The aerosol deposition measurements were conducted with the intention to provide a quality assessment tool to guarantee consistency of the aerosol filtering behavior of the model, to be applied as pre- and postexperiment calibration. Therefore, the applied flows were chosen arbitrarily within the range of published maximal expiratory flows during forced expiration in newborns of about 6 L/min in (35), and from unpublished observations (U. Frey, personal communication) in preterm infants during clinical routine lung function testing, quiet sleep, and tidal breathing with peak tidal flows of 3.9 L/min (range 2.5–6.5 L/min). Although, dead space is not relevant during constant inspiratory flow experiments, we took great care to design experiments in a manner usable for further aerosol deposition studies and according to the experiments previously described by Janssens et al. (4). Our data showed the expected reciprocal dependency between inspiratory flow and lung dose due to higher inertial impaction of aerosol particles in the upper airways, resulting in decreasing aerosol penetration to the lower airways. This may be due to secondary flow structures that arise in areas of higher inertial forces (transitional-to-turbulent flow), complicating flow structures as well as aerosol transport and deposition. Computation fluid dynamic simulations of the upper airways in adults have shown that secondary flow structures arise as early as in the nostrils, in-part contributing to the development of turbulent flow structures in upstream airway sections, such as the glottis, leading to deposition of aerosols in the airway wall in these regions (36,37). Increasing inspiratory flows resulted in a lower lung dose.

This finding is in good agreement with other studies using upper airway cast models (4,6,30). In an in vitro study by Schuepp et al. (30), using the SAINT model and the same nebulizer–drug combination we used, lung doses, calculated as percentage of emitted dose, were in the range of 7.9–42.3%. In contrast to the sinusoidal breathing patterns they applied, we used constant inspiratory flows (no expiration). Assuming that half the time of a breathing cycle is expiration, a comparison of their lung doses with our results was only possible if we divided our results by two (corrected range 4.5–30.8%). Therefore, we concluded that lung dose in preterm infants is less than in a 9-mo-old child.

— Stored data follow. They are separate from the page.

Lemma lst_remove_ok m lst l1 e l2 :
  list_at m lst (l1 ++ e :: l2) -> list_at (lst_remove e m) lst (l1 ++ l2).
Proof.
  intros Hl. pose proof Hl as [Hr Hf]. pose proof (ring_nx _ _ _ _ _ _ Hr) as [Hn Hp].
  assert (Hall : forall u, u ∈ lst :: l1 ++ e :: l2 -> node u) by (intros u; apply (list_node m _ _ u Hl)).
  assert (He : node e) by (apply Hall; right; apply elem_of_app; right; by left).
  assert (Hne : node (l_next m e)).
  { rewrite Hn. apply Hall. destruct l2; [by left|]. right. apply elem_of_app. right. right. by left. }
  assert (Hpe : node (l_prev m e)).
  { rewrite Hp. apply Hall. pose proof (lastd_elem l1 lst) as Hin.
    apply elem_of_cons in Hin as [->|Hin]; [by left|]. right. apply elem_of_app. by left. }
  assert (Hee : l_prev m e <> e).
  { rewrite Hp. pose proof (lastd_elem l1 lst) as Hin. intros Heq. rewrite Heq in Hin.
    destruct Hr as [_ Hnd]. rewrite app_comm_cons in Hnd. apply NoDup_app in Hnd as (_ & Hd & _).
    apply (Hd e Hin). by left. }
  split.
  - unfold lst_remove. eapply ring_ext; [| |exact (ring_remove _ _ _ _ _ _ Hr)].
    + intros u Hu. assert (Hnu : node u) by (apply Hall; apply elem_of_cons in Hu as [->|Hu]; [by left|];
        right; apply elem_of_app in Hu as [Hu|Hu]; apply elem_of_app; [by left|right; by right]).
      rewrite l_prev_set_next, (l_next_set_next m _ _ e), upd_ne by done.
      rewrite l_next_set_prev, l_next_set_next by done. done.
    + intros u Hu. assert (Hnu : node u) by (apply Hall; apply elem_of_cons in Hu as [->|Hu]; [by left|];
        right; apply elem_of_app in Hu as [Hu|Hu]; apply elem_of_app; [by left|right; by right]).
      rewrite (l_prev_set_next m _ _ e), (l_next_set_next m _ _ e), upd_ne by done.
      rewrite l_prev_set_prev by done. unfold upd. destruct (decide _); [done|].
      by rewrite l_prev_set_next.
  - rewrite app_comm_cons in Hf |- *. apply Forall_app in Hf as [H1 H2]. inversion H2; subst.
    by apply Forall_app.
Qed.

(** C39. The circular lists of list.c implement sequences: for a list [l] at
    a head [lst] in memory, [lst_empty] tells whether it is empty, [lst_push]
    puts a new node in front, [lst_pop] takes the first node off (and panics
    on an empty list), and [lst_remove] takes any node out without being told
    the list. *)
Theorem lists_correct (m : mem) (lst : Z) (l : list Z) :
  list_at m lst l ->
  lst_empty m lst = bool_decide (l = []) /\
  (forall p, node p -> p ∉ lst :: l -> list_at (lst_push lst p m) lst (p :: l)) /\
  (match l with
   | [] => lst_pop lst m = None
   | x :: l' => exists m', lst_pop lst m = Some (x, m') /\ list_at m' lst l'
   end) /\
  (forall l1 e l2, l = l1 ++ e :: l2 -> list_at (lst_remove e m) lst (l1 ++ l2)).
Proof.
  intros Hl. pose proof Hl as [Hr _]. pose proof (ring_head _ _ _ _ Hr) as [Hh _].
  split_and!.
  - unfold lst_empty. rewrite Hh. destruct l as [|x l]; cbn [hd]; [apply Z.eqb_refl|].
    rewrite bool_decide_eq_false_2 by done. apply Z.eqb_neq. intros ->.
    destruct Hr as [_ Hnd]. apply NoDup_cons in Hnd as [Hnd _]. apply Hnd. by left.
  - intros p Hp Hnot. by apply lst_push_ok.
  - unfold lst_pop. rewrite Hh. destruct l as [|x l]; cbn [hd]; [by rewrite Z.eqb_refl|].
    destruct (Z.eqb_spec x lst) as [->|Hne].
    + destruct Hr as [_ Hnd]. apply NoDup_cons in Hnd as [Hnd _]. exfalso. apply Hnd. by left.
    + eexists. split; [done|]. by apply (lst_remove_ok m lst [] x l).
  - intros l1 e l2 ->. by apply lst_remove_ok.
Qed.

Definition list_example : mem := lst_push 32 64 (lst_push 32 96 (lst_init 32 ∅)).

Lemma list_example_ok : list_at list_example 32 [64; 96].
Proof.
  assert (Hn : node 32 /\ node 64 /\ node 96) by (split_and!; (lia || done)). destruct Hn as (? & ? & ?).
  apply lst_push_ok; [apply lst_push_ok; [by apply lst_init_ok|done|]|done|];
    rewrite !not_elem_of_cons; split_and!; try lia; apply not_elem_of_nil.
Qed.

Lemma lists_correct_witness :
  lst_empty list_example 32 = false /\
  (forall p, node p -> p ∉ [32; 64; 96] -> list_at (lst_push 32 p list_example) 32 (p :: [64; 96])) /\
  (exists m', lst_pop 32 list_example = Some (64, m') /\ list_at m' 32 [96]) /\
  (forall l1 e l2, [64; 96] = l1 ++ e :: l2 -> list_at (lst_remove e list_example) 32 (l1 ++ l2)).
Proof. apply (lists_correct list_example 32 [64; 96] list_example_ok). Defined.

As the authors state themselves, the material used to build the SAINT model (Stereocol) interfered with the HPLC signal during wash out using ethanol, impeding direct determination of upper airway deposition from direct wash out of the cast (4). We have tested FullCure 720 extensively for solubility behavior with ethanol and methanol. By washing out the airways five times with 10 mL of methanol, we could detect extractable material from the final cast that could potentially interfere with the budesonide analysis. The error introduced by this was estimated to be around 3% and was considered acceptable for the purpose of the measurements conducted here. By soaking the model in methanol over 24 h, we detected unacceptably high levels of extracted material, leading us to the conclusion to limit rinsing to a maximum of five times with 10 mL of methanol. Furthermore, the minimal aberrations in the geometry from the original data, proven to be highly accurate by the validation process comparing anatomical landmarks, distances, and relative deviation in airway volume of 0.94%, endorsed our material selection.

In conclusion, we described an anatomically correct preterm infant nose throat-model and showed that this model may be used for realistic in vitro aerosol experiments; allowing obtainment of in vitro information, which is difficult or impossible to obtain in vivo. Inhaled therapy in preterm infants is difficult and may be improved by designing new inhalation devices and patient-interfaces. Further work on the influence of different breathing patterns and applied aerosol particle sizes on lung deposition would be an important step in improving aerosol therapy in the highly vulnerable group of premature infants with drugs such as topical steroids, prostacycline, or lung surfactant.